Calpuc desenvainó su espada con una calma horrorosa, y punzando en un brazo al capitan que estaba absorto, dominado por el terror, como para advertirle, le dijo, cuando este, al sentir la aguda punta, se volvió en un movimiento colérico:
—¡Defiéndete! ¡ese cadáver va á ser nuestro testigo!
—En buen hora, dijo con voz cavernosa el capitan, desnudando convulsivamente su espada: ese cadáver colocado entre los dos pide sangre: defiéndete.
Y empezó un combate espada contra espada, que hubiera podido parecer por lo acompasado y reflexivo un asalto de armas, sino hubiera existido en el lecho aquel cadáver, y una pasion profunda, letal, en el semblante de los combatientes.
Los dos eran maravillosamente diestros: los dos acometian y paraban con suma reflexion, como si hubiesen querido no perder un golpe, no faltar á una parada: conocíase en ambos la decidida intencion de matar á su adversario, y las estocadas eran rectas, profundas, las paradas vigorosas: cubríanse y reparábanse con un cuidado exquisito, con una sangre fria, admirable en la situacion en que se encontraban los dos enemigos.
Pero á poco que se observase á aquellos dos hombres, se conocia que la ventaja estaba de parte de Calpuc: no porque Sedeño fuese cojo y manco, defectos que no impedian el que se manejase perfectamente con la pierna y el brazo que tenia sanos, sino porque, á pesar de su valor y de su sangre fria, Sedeño estaba aterrado, su terror crecia de momento en momento, y no podia sufrir la candente mirada de Calpuc, que le devoraba, le amenazaba, le torturaba.

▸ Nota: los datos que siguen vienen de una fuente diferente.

(** * Caneda / Qucs schematic scene: a shallow embedding of
    [qucs/schematicscene.cpp] and the properties of its grid snapping,
    undo macros, wiring state machine, label allocation, distribution,
    paste and mouse-action selection. *)

From Stdlib Require Import ZArith List Bool Lia String Ascii QArith Qround DecimalString.
From Stdlib Require Import Qabs Permutation Sorted.
Import ListNotations.

Local Open Scope Z_scope.

(** ** Machine integers

    [int] and [uint] are 32 bits wide.  A value of either type is kept as
    a [Z]; [to_uint] and [to_int] are the conversions, with the
    wrap-around written out. *)

Module CInt.

Definition two32 : Z := 2 ^ 32.
Definition two31 : Z := 2 ^ 31.

Definition to_uint (z : Z) : Z := z mod two32.
Definition to_int (z : Z) : Z := (z + two31) mod two32 - two31.

Definition in_int (z : Z) : Prop := - two31 <= z < two31.

Lemma to_int_small (z : Z) : in_int z -> to_int z = z.
Proof.
  unfold in_int, to_int, two31, two32. intros H.
  rewrite Z.mod_small; lia.
Qed.

Lemma to_int_to_uint (z : Z) : to_int (to_uint z) = to_int z.
Proof.
  unfold to_int, to_uint, two31, two32.
  rewrite Zplus_mod_idemp_l. reflexivity.
Qed.

Lemma to_int_uint_sub (a b : Z) : to_int (to_uint (to_uint a - b)) = to_int (a - b).
Proof.
  rewrite to_int_to_uint. unfold to_int, to_uint, two31, two32.
  replace (a mod 2 ^ 32 - b + 2 ^ 31) with (a mod 2 ^ 32 + (2 ^ 31 - b)) by lia.
  rewrite Zplus_mod_idemp_l. f_equal. f_equal. lia.
Qed.

End CInt.

(** ** Geometry: [QPointF], [QPoint] and [QPointF::toPoint]

    A [qreal] coordinate is idealised as a rational: the sums,
    differences and quotients of coordinates are exact here, where the
    code rounds each of them to a [double].  [qRound] is Qt's
    [d >= 0 ? int(d + 0.5) : int(d - int(d-1) + 0.5) + int(d-1)], which on
    exact numbers is the floor of [d + 1/2].  It departs from the code
    where [d + 0.5] is rounded up in [double] (the largest [double]
    below 0.5 goes to 1 in the code, to 0 here) and where the result
    leaves the range of [int], which the conversion does not define.
    So what is stated of snapping is stated of [toPoint pos], the
    integer point the code snaps, within the range of [int]; and what
    is stated of a computed coordinate keeps the operations the code
    performs, in their order, and uses no law of exact arithmetic to
    simplify them. *)

Record QPointF : Type := mkQPointF { xf : Q; yf : Q }.
Record QPoint : Type := mkQPoint { xi : Z; yi : Z }.

Definition qRound (d : Q) : Z := Qfloor (d + (1 # 2))%Q.

Definition toPoint (p : QPointF) : QPoint :=
  {| xi := qRound (xf p); yi := qRound (yf p) |}.

(** [QPointF(x, y)] from two [int]s. *)
Definition QPointF_of_ints (x y : Z) : QPointF :=
  {| xf := inject_Z x; yf := inject_Z y |}.


Lemma qRound_inject_Z (z : Z) : qRound (inject_Z z) = z.
Proof.
  unfold qRound, Qfloor, inject_Z, Qplus. simpl.
  replace (z * 2 + 1) with (1 + z * 2) by lia.
  rewrite Z.div_add by lia. reflexivity.
Qed.

Lemma toPoint_of_ints (x y : Z) : toPoint (QPointF_of_ints x y) = mkQPoint x y.
Proof.
  unfold toPoint, QPointF_of_ints. simpl. now rewrite !qRound_inject_Z.
Qed.



(** ** Grid snapping: [SchematicScene::nearingGridPoint] *)

Module Grid.

Import CInt.

(** The members [m_gridWidth] and [m_gridHeight] are declared in
    [schematicscene.h], which is not among the sources.  [setGridSize]
    takes them as [uint] and [DEFAULT_GRID_SPACE] is a [uint]; the
    declared type is kept as a parameter so that both readings are
    covered: with [GridUInt] every mixed expression is evaluated in
    unsigned arithmetic (the usual arithmetic conversions), with
    [GridInt] in signed arithmetic with truncating division. *)
Inductive GridType : Type := GridUInt | GridInt.

Record GridConf : Type := mkGrid {
  m_gridType : GridType;
  m_gridWidth : Z;
  m_gridHeight : Z
}.

(** [static const uint DEFAULT_GRID_SPACE = 10;] *)
Definition DEFAULT_GRID_SPACE : Z := 10.

(** One axis of [nearingGridPoint]:
<<
    if(x<0) { x -= (m_gridWidth / 2) - 1; }
    else    { x += m_gridWidth / 2; }
    x -= x % m_gridWidth;
>>
    [x] is an [int]; the remainder by zero has no defined result. *)
Definition snapAxis (ty : GridType) (w x : Z) : option Z :=
  if w =? 0 then None
  else
    match ty with
    | GridUInt =>
        let x1 :=
          if x <? 0
          then to_int (to_uint (to_uint x - to_uint (w / 2 - 1)))
          else to_int (to_uint (to_uint x + w / 2)) in
        Some (to_int (to_uint (to_uint x1 - to_uint x1 mod w)))
    | GridInt =>
        let x1 :=
          if x <? 0
          then to_int (x - (Z.quot w 2 - 1))
          else to_int (x + Z.quot w 2) in
        Some (to_int (x1 - Z.rem x1 w))
    end.

Definition nearingGridPoint (g : GridConf) (pos : QPointF) : option QPointF :=
  let point := toPoint pos in
  match snapAxis (m_gridType g) (m_gridWidth g) (xi point),
        snapAxis (m_gridType g) (m_gridHeight g) (yi point) with
  | Some x, Some y => Some (QPointF_of_ints x y)
  | _, _ => None
  end.

(** Snapping twice, as [nearingGridPoint(nearingGridPoint(p))]. *)
Definition snapTwice (g : GridConf) (pos : QPointF) : option QPointF :=
  match nearingGridPoint g pos with
  | Some q => nearingGridPoint g q
  | None => None
  end.

(** *** What the two branches compute, away from wrap-around *)

Lemma to_uint_small (z : Z) : 0 <= z < two32 -> to_uint z = z.
Proof. intros H. unfold to_uint. now apply Z.mod_small. Qed.

Definition two30 : Z := 2 ^ 30.

(** A non-negative coordinate: the same result under both readings. *)
Lemma snapAxis_nonneg (ty : GridType) (w x : Z) :
  0 < w < two30 -> 0 <= x < two30 ->
  snapAxis ty w x = Some (w * ((x + w / 2) / w)).
Proof.
  intros Hw Hx. unfold two30 in *.
  assert (Hh : 0 <= w / 2 < 2 ^ 30).
  { split; [apply Z.div_pos; lia | apply Z.div_lt_upper_bound; lia]. }
  assert (Hm : 0 <= (x + w / 2) mod w < w) by (apply Z.mod_pos_bound; lia).
  assert (Hd : w * ((x + w / 2) / w) = (x + w / 2) - (x + w / 2) mod w).
  { pose proof (Z.div_mod (x + w / 2) w). lia. }
  unfold snapAxis.
  destruct (Z.eqb_spec w 0) as [?|_]; [lia|].
  destruct (Z.ltb_spec x 0) as [?|_]; [lia|].
  rewrite Hd. clear Hd.
  assert (Hle : (x + w / 2) mod w <= x + w / 2) by (apply Z.mod_le; lia).
  set (h := w / 2) in *. set (r := (x + h) mod w) in *.
  destruct ty.
  - rewrite (to_uint_small x) by (unfold two32; lia).
    rewrite (to_uint_small (x + h)) by (unfold two32; lia).
    rewrite (to_int_small (x + h)) by (unfold in_int, two31; lia).
    rewrite (to_uint_small (x + h)) by (unfold two32; lia).
    fold r.
    rewrite to_uint_small by (unfold two32; lia).
    rewrite to_int_small by (unfold in_int, two31; lia).
    reflexivity.
  - rewrite Z.quot_div_nonneg by lia. fold h.
    rewrite (to_int_small (x + h)) by (unfold in_int, two31; lia).
    rewrite Z.rem_mod_nonneg by lia. fold r.
    rewrite to_int_small by (unfold in_int, two31; lia).
    reflexivity.
Qed.

Lemma rem_nonpos (a w : Z) : a <= 0 -> 0 < w -> Z.rem a w = - ((- a) mod w).
Proof.
  intros Ha Hw. replace a with (- - a) at 1 by lia.
  rewrite Z.rem_opp_l by lia. now rewrite Z.rem_mod_nonneg by lia.
Qed.

(** A negative coordinate under the signed reading: [(w/2) - 1] is
    subtracted and the remainder, which has the sign of the dividend, is
    removed, so the value moves toward zero. *)
Lemma snapAxis_neg_int (w x : Z) :
  0 < w < two30 -> - two30 < x < 0 ->
  snapAxis GridInt w x = Some (w * Z.quot (x - (w / 2 - 1)) w).
Proof.
  intros Hw Hx. unfold two30 in *.
  assert (Hh : 0 <= w / 2 < 2 ^ 30).
  { split; [apply Z.div_pos; lia | apply Z.div_lt_upper_bound; lia]. }
  unfold snapAxis.
  destruct (Z.eqb_spec w 0) as [?|_]; [lia|].
  destruct (Z.ltb_spec x 0) as [_|?]; [|lia].
  rewrite Z.quot_div_nonneg by lia.
  rewrite (to_int_small (x - (w / 2 - 1))) by (unfold in_int, two31; lia).
  assert (Hx1 : x - (w / 2 - 1) <= 0).
  { assert (w = 1 \/ 2 <= w) as [->|H2] by lia; [simpl; lia|].
    assert (1 <= w / 2) by (apply Z.div_le_lower_bound; lia). lia. }
  set (a := x - (w / 2 - 1)) in *.
  pose proof (Z.quot_rem a w ltac:(lia)) as Hq.
  rewrite (rem_nonpos a w) in * by lia.
  pose proof (Z.mod_pos_bound (- a) w ltac:(lia)) as Hb.
  pose proof (Z.mod_le (- a) w ltac:(lia) ltac:(lia)) as Hle.
  set (r := (- a) mod w) in *. set (q := Z.quot a w) in *.
  assert (Ha : - 2 ^ 31 < a) by (unfold a; lia).
  rewrite to_int_small by (unfold in_int, two31; lia).
  f_equal. lia.
Qed.

(** In terms of the mirrored coordinate. *)
Lemma snapAxis_neg_int_abs (w x : Z) :
  0 < w < two30 -> - two30 < x < 0 ->
  snapAxis GridInt w x = Some (- (w * ((- x + w / 2 - 1) / w))).
Proof.
  intros Hw Hx. rewrite snapAxis_neg_int by assumption. f_equal.
  assert (Hh : 0 <= w / 2) by (apply Z.div_pos; lia).
  assert (Hx1 : x - (w / 2 - 1) <= 0).
  { assert (w = 1 \/ 2 <= w) as [->|H2] by lia; [simpl; lia|].
    assert (1 <= w / 2) by (apply Z.div_le_lower_bound; lia). lia. }
  replace (x - (w / 2 - 1)) with (- (- x + w / 2 - 1)) by lia.
  rewrite Z.quot_opp_l by lia.
  rewrite Z.quot_div_nonneg by lia. lia.
Qed.




(** A non-negative coordinate goes to a nearest grid line. *)
Lemma snapAxis_nonneg_nearest (ty : GridType) (w x sx : Z) :
  0 < w < two30 -> 0 <= x < two30 ->
  snapAxis ty w x = Some sx ->
  (w | sx) /\ 2 * Z.abs (sx - x) <= w.
Proof.
  intros Hw Hx Hs. rewrite snapAxis_nonneg in Hs by assumption.
  injection Hs as <-. split.
  - exists ((x + w / 2) / w). lia.
  - pose proof (Z.div_mod (x + w / 2) w ltac:(lia)) as Hd.
    pose proof (Z.mod_pos_bound (x + w / 2) w ltac:(lia)) as Hm.
    pose proof (Z.div_mod w 2 ltac:(lia)) as Hd2.
    pose proof (Z.mod_pos_bound w 2 ltac:(lia)) as Hm2.
    lia.
Qed.

(** A point already on the grid, with non-negative coordinates, stays. *)
Lemma snapAxis_nonneg_fixed (ty : GridType) (w k : Z) :
  0 < w < two30 -> 0 <= w * k < two30 ->
  snapAxis ty w (w * k) = Some (w * k).
Proof.
  intros Hw Hk. rewrite snapAxis_nonneg by assumption. f_equal. f_equal.
  assert (Hh : 0 <= w / 2 < w).
  { split; [apply Z.div_pos; lia | apply Z.div_lt_upper_bound; lia]. }
  symmetry. apply (Z.div_unique (w * k + w / 2) w k (w / 2)); lia.
Qed.








End Grid.

(** ** Points, rectangles and items *)

Definition addF (a b : QPointF) : QPointF :=
  {| xf := (xf a + xf b)%Q; yf := (yf a + yf b)%Q |}.
Definition subF (a b : QPointF) : QPointF :=
  {| xf := (xf a - xf b)%Q; yf := (yf a - yf b)%Q |}.


(** [QRectF]: left and top edge, width and height. *)
Record QRectF : Type := mkQRectF { rx : Q; ry : Q; rw : Q; rh : Q }.

Definition rleft (r : QRectF) : Q := rx r.
Definition rright (r : QRectF) : Q := (rx r + rw r)%Q.
Definition rtop (r : QRectF) : Q := ry r.
Definition rbottom (r : QRectF) : Q := (ry r + rh r)%Q.
Definition rcenter (r : QRectF) : QPointF :=
  {| xf := (rx r + rw r / 2)%Q; yf := (ry r + rh r / 2)%Q |}.

(** A [WireLine] is a start and an end point; [WireLines] is their list. *)
Record WireLine : Type := mkWireLine { p1 : QPointF; p2 : QPointF }.
Definition WireLines : Type := list WireLine.

(** What [Wire::currentState] and [Wire::storedState] hand out and
    [Wire::setState] takes back.

    Modelled from the spec: the wire class is not among the sources; its
    state is the "snapshot of segment sequence" of the data model,
    together with the positions of the two ports. *)
Record WireData : Type := mkWireData {
  wLines : WireLines;
  port1Pos : QPointF;
  port2Pos : QPointF
}.

(** Items live on a heap; an [ItemPtr] is the address of one.  A port is
    named by its owner and its index in the owner's [ports()] (a wire has
    port 0 = [port1()] and port 1 = [port2()]). *)
Definition ItemPtr : Type := nat.
Definition PortRef : Type := (ItemPtr * nat)%type.

Inductive ItemBody : Type :=
| Component (labelPrefix label : string) (nports : nat)
| Wire (state store : WireData)
| Painting (name : string)
| Graphics.  (* a QGraphicsItem that is no QucsItem, e.g. the zoom band *)

Record QucsItem : Type := mkItem {
  body : ItemBody;
  pos : QPointF;
  selected : bool;
  visible : bool;
  onScene : bool   (* item->scene() == this *)
}.

Definition isComponent (it : QucsItem) : bool :=
  match body it with Component _ _ _ => true | _ => false end.
Definition isWire (it : QucsItem) : bool :=
  match body it with Wire _ _ => true | _ => false end.
Definition isPainting (it : QucsItem) : bool :=
  match body it with Painting _ => true | _ => false end.
(** [qucsitem_cast<QucsItem*>] succeeds on components, wires and paintings. *)
Definition isQucsItem (it : QucsItem) : bool :=
  match body it with Graphics => false | _ => true end.
(* ===== verification/Prelude.v ===== *)
(** * Verification of the vpn-tunnel daemon

    ** The program

    [src/src] is a layer-3 VPN daemon in the style of WireGuard.  [main.c] runs one loop
    over a UDP socket ([transport.c]) and a TUN device ([tun.c]).  A datagram is parsed
    ([packet.c]); a handshake initiation is answered ([handshake.c], on [kdf.c] and
    [crypto.c]) and installs a session in the peer table ([peer.c]); a data packet is looked
    up by its receiver index, checked against the session's replay window ([replay.c]),
    decrypted, committed to the window, and written to the TUN device if the inner source
    address is one the peer may use ([routing.c]).  A packet read from the TUN device is
    routed to a peer by its destination address, sealed under the session's next counter
    and sent.  [config.c] reads and prints keys, [logging.c] writes the log.  The
    cryptography is the libsodium under [src/deps].

    ** The library

    A C function is a Rocq function on explicit buffers.  A pointer that may be null is an
    [option] ([NULL] is [None]); a function that may read or write outside a buffer, shift
    by too much, or abort, returns an [option] whose [None] is undefined behaviour or
    [sodium_misuse]; a fixed-width integer is a [Z] with every wrap written out.  Code that
    calls the kernel is a [prog], a tree of system calls.

    - [Prelude]: machine integers, buffers, loops, their lemmas and tactics.
    - [Replay]: [replay.c].  [Config]: [config.h].  [Packet]: [packet.c].
      [Libc], [Inet]: the C library's number and address conversions, as glibc has them.
      [Keyhex]: [config.c].  [Logging]: [logging.c].  [Routing]: [routing.c].
    - [Sodium]: the interface to libsodium (class [Sodium], laws [SodiumLaws]) and
      [sodium_memcmp], [sodium_memzero].
    - [Words], [Chacha20], [Poly1305], [Aead], [Blake2b], [Fe25519], [Curve25519], [Ge25519],
      [Base25519], [Basepoint]: libsodium's own code for ChaCha20-Poly1305, BLAKE2b, the field
      of 2^255-19 in 51-bit limbs, X25519, the points of the Edwards curve, the table of the
      base point and public keys, and the RFC definitions they compute.
    - [Primes], [Edwards], [Montgomery], [Agreement]: the mathematics behind X25519, that the
      two moduli are prime, that the curve is a group, that the ladder and the table multiply
      in it, and so that Diffie-Hellman agrees.  [Libsodium] makes libsodium's code an
      instance of the interface, all of whose laws it satisfies.
    - [Utils], [Scalars], [Points], [Encoding]: more of libsodium's code around the same
      curve, [utils.c] (comparison, arithmetic on byte strings, padding) and the rest of
      [ed25519_ref10.c] that works in the group: scalars modulo the order of the base point,
      multiplication of any point, encoding and decoding, the tests of points, and the
      functions of [core_ed25519.c] built on them.
    - [Crypto]: [crypto.c].  [Kdf]: [kdf.c].  [Handshake]: [handshake.c].
      [Peer]: [peer.c].
    - [Os]: system calls, programs, their execution against a list of replies, and a weakest
      precondition against a protocol of what the kernel promises.  [Transport]:
      [transport.c].  [Tun]: [tun.c].
    - [Machine]: the daemon as a labelled step relation on its peer table, without buffers or
      system calls.  [Daemon]: [main.c], function by function.  [Calls]: which calls each
      function makes, and how many.  [Refinement]: each handler is a step of [Machine],
      prompted by what it received.  [Freshness]: what a replayed initiation does.  [Loop]: the
      loop as a run, why it is left, and [main].  [Service]: what the loop promises while it
      serves.  [Tunnel]: two daemons that share a session.  [Session]: two daemons from the
      handshake on.

    ** What is shown

    - The replay window implements its specification, the set of all counters ever given to
      it; no counter is accepted twice and reordering inside the window is harmless.
    - Parsers never leave their buffers, whatever the bytes and the length; each serialiser
      and its parser are inverse; a parser loses no field.
    - Addresses, prefixes, endpoints and keys: text round trips, and that matching a parsed
      prefix is equality of the leading bits.
    - ChaCha20, Poly1305 (in 44- and 42-bit limbs), their AEAD and BLAKE2b compute RFC 8439
      and RFC 7693 for every length and every split into updates, without overflow; sealing
      and opening are inverse; a bad tag is refused with the output zeroed.  The interface's
      laws follow ([Libsodium]).
    - X25519 computes RFC 7748 for every scalar and point, without overflow of a limb, and
      refuses the points of small order.  The field and the order of the base point are
      prime (Pocklington certificates), the addition of the Edwards curve is complete and
      associative, the ladder and the multiplication by the table compute the same
      multiples of the base point; hence both sides of an exchange of public keys compute
      the same secret, and never zero.  Nothing about the curve is assumed.
    - Arithmetic modulo the order of the base point (products, reduction, inverses) is exact,
      canonical and free of signed overflow, by an interval analysis of the same code proved
      sound.  Multiplication of any point multiplies in the group; decoding inverts encoding
      and the operations on encodings are the group's; the test of valid points accepts
      exactly the subgroup and its translate by the point of order two, which it should
      refuse.  Byte-string arithmetic is arithmetic modulo 256^n, and unpadding inverts
      padding.
    - The key derivation is HKDF's expansion over keyed BLAKE2b; nonces of different counters
      differ; the wrappers are inverse.
    - The handshake: both sides of an honest run derive the same keys, in opposite
      directions; an initiation is accepted exactly under the stated conditions, and an old
      one again exactly while the responder's clock is behind the time it carries.
    - The peer table: adding, looking up by key, index and destination, rekeying (one previous
      session is kept, and its keys still open packets), roaming.
    - Every descriptor opened on a failing path is closed.
    - The loop refines [Machine] against any kernel that keeps its promises, so over a whole
      run no counter is accepted twice in a session, none is used twice to seal under a
      session's key, every session index leads to its session and to no other, and what reaches
      the TUN device was authenticated by a peer and carries a source address of that peer.  The
      loop ends when the flag is cleared; then [main] wipes its keys and closes its
      descriptors, as it does on every other path on which it returns.  Since it never adds a
      peer, it forwards nothing.  Datagrams have the sizes of the protocol and are sent only in
      answer to a datagram or a packet.
    - Between two daemons that share a session, a packet read from one TUN device is written
      to the other exactly once, however often its datagram arrives ([Tunnel]); and a handshake
      between two daemons that know each other's keys leads there ([Session]).

    ** Bounds and fuel

    The unbounded loop of [main] takes a number of iterations; a statement about it holds for
    every number.  Running out of them is not leaving the loop: [main] is then [Running] and
    has cleaned up nothing, and this happens only if the flag was found set every time.  One
    iteration issues a bounded number of system calls ([Calls]).  The
    loops of the primitives take as fuel the number of blocks of their input plus one or two,
    and their equations show that the fuel is never exhausted.  Execution reads replies from a
    list; theorems about executions ask for a list that is long enough and give the length.

    ** Not modelled

    The body of the signal handler (the flag it clears is read from the environment); wiping
    of locals that are dead afterwards; the text of log messages.  Of libsodium: the
    random sources, the vector variants of modelled functions that may be selected at run
    time, the field arithmetic for machines without 128-bit integers, guarded allocation,
    and the primitives the daemon does not call, among them signatures, Elligator and
    Ristretto (whose building blocks in [Scalars], [Points] and [Encoding] are modelled).  Tests, fuzz targets, attack scripts and exercises
    hold none of the daemon's logic. *)

From stdpp Require Export base tactics option list numbers sets.
From Stdlib Require Export ZArith Lia ZifyBool.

En una palabra: porque su infamia habia acabado por dominar al capitan, mientras Calpuc, en quien vivian la rabia y el derecho, estaba sostenido por ellos como por la mano de Dios.
Sin embargo, y atendido el estado de la lucha, aunque se notase alguna ventaja en Calpuc, ventaja puramente moral, ningun inteligente en la esgrima de aquellos tiempos que hubiera presenciado el duelo, se hubiera atrevido á decidir rotundamente acerca de cuál de aquellos hombres seria el vencedor.
Conocíalo esto asimismo Calpuc, y se afianzó mas en su posicion y se hizo mas cauto y perspicaz en la acometida y en la parada; notó que Sedeño, á pesar del peligro, estaba abstraido, que se defendia bien por tacto y por costumbre, y que, saliendo bruscamente del género de ataque que habia usado hasta entonces, podria cogerle desprevenido y matarle.
Asi es que, con una destreza maravillosa, le marcó un golpe al rostro; hizo pasar la punta de su espada con la velocidad del relámpago por delante del único ojo del capitan, y rebatiendo la mano, á tiempo que Sedeño acudia á la parada por arriba, le metió la espada en el pecho hasta la empuñadura.
Calpuc dejó la espada en la herida, temeroso, si la sacaba, de traerse con ella la vida del capitan: este lanzó una horrible blasfemia al sentirse herido, quiso afianzarse sobre su pié y su pata para no caer; pero al fin vaciló y cayó sobre el costado donde habia sido herido.